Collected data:
--- START ---
(* src/userland/basic/BasicStatementParser.cpp:942-1057 [BasicStatementParser::parse] *)
Definition parse_writev (rest : string) : checked Stmt :=
  refuse (str_empty rest) "WRITEV requires <value> ON <filevar>, <id>, <attr>[, <value-index>]";;
  '(mainPart, elseArm) ← else_clause "WRITEV" rest;
  '(valueExprRaw, afterOn) ← or_error "WRITEV requires ON" (split_keyword "ON" mainPart);
  refuse (str_empty valueExprRaw) "WRITEV requires a value expression";;
  valueExpr ← expression_of "WRITEV value expression error: " valueExprRaw;
  '(file, idExpr, attrExpr, vi) ← field_arguments "WRITEV" afterOn;
  Good (WriteVStmt valueExpr file idExpr attrExpr vi elseArm).

(* src/userland/basic/BasicStatementParser.cpp:1059-1092 [BasicStatementParser::parse] *)
Definition parse_release (rest : string) : checked Stmt :=
  refuse (str_empty rest) "RELEASE requires FVAR, ID";;
  '(fileVar, idExprRaw) ← file_and_id "RELEASE" rest;
  e ← expression_of "RELEASE ID expression error: " idExprRaw;
  Good (ReleaseStmt fileVar e).

(* src/userland/basic/BasicStatementParser.cpp:1094-1104 [BasicStatementParser::parse] *)
Definition parse_close (rest : string) : checked Stmt :=
  refuse (negb (isValidVariableName rest)) "CLOSE requires a valid file variable name";; Good (CloseStmt rest).

(* src/userland/basic/BasicStatementParser.cpp:1106-1185 [BasicStatementParser::parse] *)
Definition parse_for (rest : string) : checked Stmt :=
  '(v, afterEqRaw) ← or_error "FOR requires '='" (str_split_at "=" rest);
  let varRaw := trim v in
  refuse (negb (isValidVariableName varRaw)) "FOR requires a valid variable name";;
  refuse (isReadonlySessionSystemVariable varRaw) (readonly_error varRaw);;
  '(initRaw, afterTo) ← or_error "FOR requires TO" (split_keyword "TO" (trim afterEqRaw));
  refuse (str_empty initRaw) "FOR requires an initial value";;
  let '(limitRaw, stepRaw) := default (afterTo, "") (split_keyword "STEP" afterTo) in
  refuse (str_empty limitRaw) "FOR requires a limit value";;
  initExpr ← expression_of "FOR init error: " initRaw;
  limitExpr ← expression_of "FOR limit error: " limitRaw;
  stepExpr ← (if str_empty stepRaw then Good None else e ← expression_of "FOR STEP error: " stepRaw; Good (Some e));
  Good (ForStmt varRaw initExpr limitExpr stepExpr).

(* src/userland/basic/BasicStatementParser.cpp:1187-1202 [BasicStatementParser::parse] *)
Definition parse_next (rest : string) : checked Stmt :=
  refuse (negb (str_empty rest) && negb (isValidVariableName rest)) "NEXT requires a valid variable name";;
  refuse (negb (str_empty rest) && isReadonlySessionSystemVariable rest) (readonly_error rest);;
  Good (NextStmt rest).

(* src/userland/basic/BasicStatementParser.cpp:1204-1271 [BasicStatementParser::parse] *)
Definition parse_if (rest : string) : checked Stmt :=
  refuse (str_empty rest) "IF requires THEN <line>";;
  '(conditionExpr, branchPart) ← or_error "IF requires THEN <line>" (split_keyword "THEN" rest);
  refuse (str_empty conditionExpr) "IF requires a condition expression";;
  refuse (str_empty branchPart) "IF THEN requires a line number or statement";;
  let '(thenRaw, elseRaw) := match split_keyword "ELSE" branchPart with
                             | Some (t, e) => (t, Some e)
                             | None => (trim branchPart, None)
                             end in
  thenArm ← parseBranchArmSpec "IF THEN" thenRaw;
  elseArm ← match elseRaw with Some e => a ← parseBranchArmSpec "IF ELSE" e; Good (Some a) | None => Good None end;
  condition ← expression_of "IF condition error: " conditionExpr;
  Good (IfStmt condition thenArm elseArm).

(* src/userland/basic/BasicStatementParser.cpp:1273-1298 [BasicStatementParser::parse] *)
Definition parse_print (rest : string) : checked Stmt :=
  let suppressEol := bool_decide (str_back rest = Some ";"%char) in
  let exprText := if suppressEol then trim (String.substring 0 (String.length rest - 1) rest) else rest in
  refuse (str_empty exprText) "PRINT requires an expression";;
  e ← expression_of "PRINT expression error: " exprText;
  Good (PrintStmt e suppressEol).

(** MAT READ and MAT WRITE: [body] is the line after the second keyword. *)
(* src/userland/basic/BasicStatementParser.cpp:1336-1445 [BasicStatementParser::parse] *)
Definition parse_mat_record (isRead : bool) (body : string) : checked Stmt :=
  let kw := if isRead then "MAT READ" else "MAT WRITE" in
  let connector := if isRead then "FROM" else "ON" in
  refuse (str_empty body) (kw +:+ " requires <arr> " +:+ connector +:+ " FVAR, ID");;
  '(mainPart, elseArm) ← else_clause kw body;
  '(arrayName, afterConnector) ← or_error (kw +:+ " requires " +:+ connector) (split_keyword connector mainPart);
  refuse (negb (isValidVariableName arrayName)) (kw +:+ " requires a valid array name");;
  refuse (isReadonlySessionSystemVariable arrayName) (readonly_error arrayName);;
  '(fileVar, idExprRaw) ← file_and_id kw afterConnector;
  idExpr ← expression_of (kw +:+ " ID expression error: ") idExprRaw;
  Good (if isRead then MatReadStmt arrayName fileVar idExpr elseArm else MatWriteStmt arrayName fileVar idExpr elseArm).

(* src/userland/basic/BasicStatementParser.cpp:1448-1509 [BasicStatementParser::parse] *)
Definition parse_mat_assign (rest : string) : checked Stmt :=
  '(t, r) ← or_error "MAT requires READ, WRITE, or '<arr> ='" (str_split_at "=" rest);
  let targetName := trim t in
  let rhsRaw := trim r in
  refuse (negb (isValidVariableName targetName)) "MAT requires a valid array name";;
  refuse (isReadonlySessionSystemVariable targetName) (readonly_error targetName);;
  refuse (str_empty rhsRaw) "MAT assignment requires an expression";;
  let '(rhsFirst, afterFirst) := default ("", "") (extract_word rhsRaw) in
  if String.eqb (uppercase rhsFirst) "MAT" then
    let srcRaw := trim (rest_of_line afterFirst) in
    refuse (str_empty srcRaw) "MAT copy requires a source array name";;
    match all_words srcRaw with
    | _ :: _ :: _ => Bad "MAT copy source must be a bare array name"
    | ws =>
        let srcName := default "" (head ws) in
        refuse (negb (isValidVariableName srcName)) "MAT copy requires a valid source array name";;
        Good (MatAssignStmt targetName None srcName)
    end
  else e ← expression_of "MAT scalar expression error: " rhsRaw; Good (MatAssignStmt targetName (Some e) "").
--- END ---
_WHAT IS BEING ASKED:_ Using the records above, please retype only the run of lines from the line holding "copy source must" through the last line, both ends included.

_REPLY TO THE TASK:_
    | _ :: _ :: _ => Bad "MAT copy source must be a bare array name"
    | ws =>
        let srcName := default "" (head ws) in
        refuse (negb (isValidVariableName srcName)) "MAT copy requires a valid source array name";;
        Good (MatAssignStmt targetName None srcName)
    end
  else e ← expression_of "MAT scalar expression error: " rhsRaw; Good (MatAssignStmt targetName (Some e) "").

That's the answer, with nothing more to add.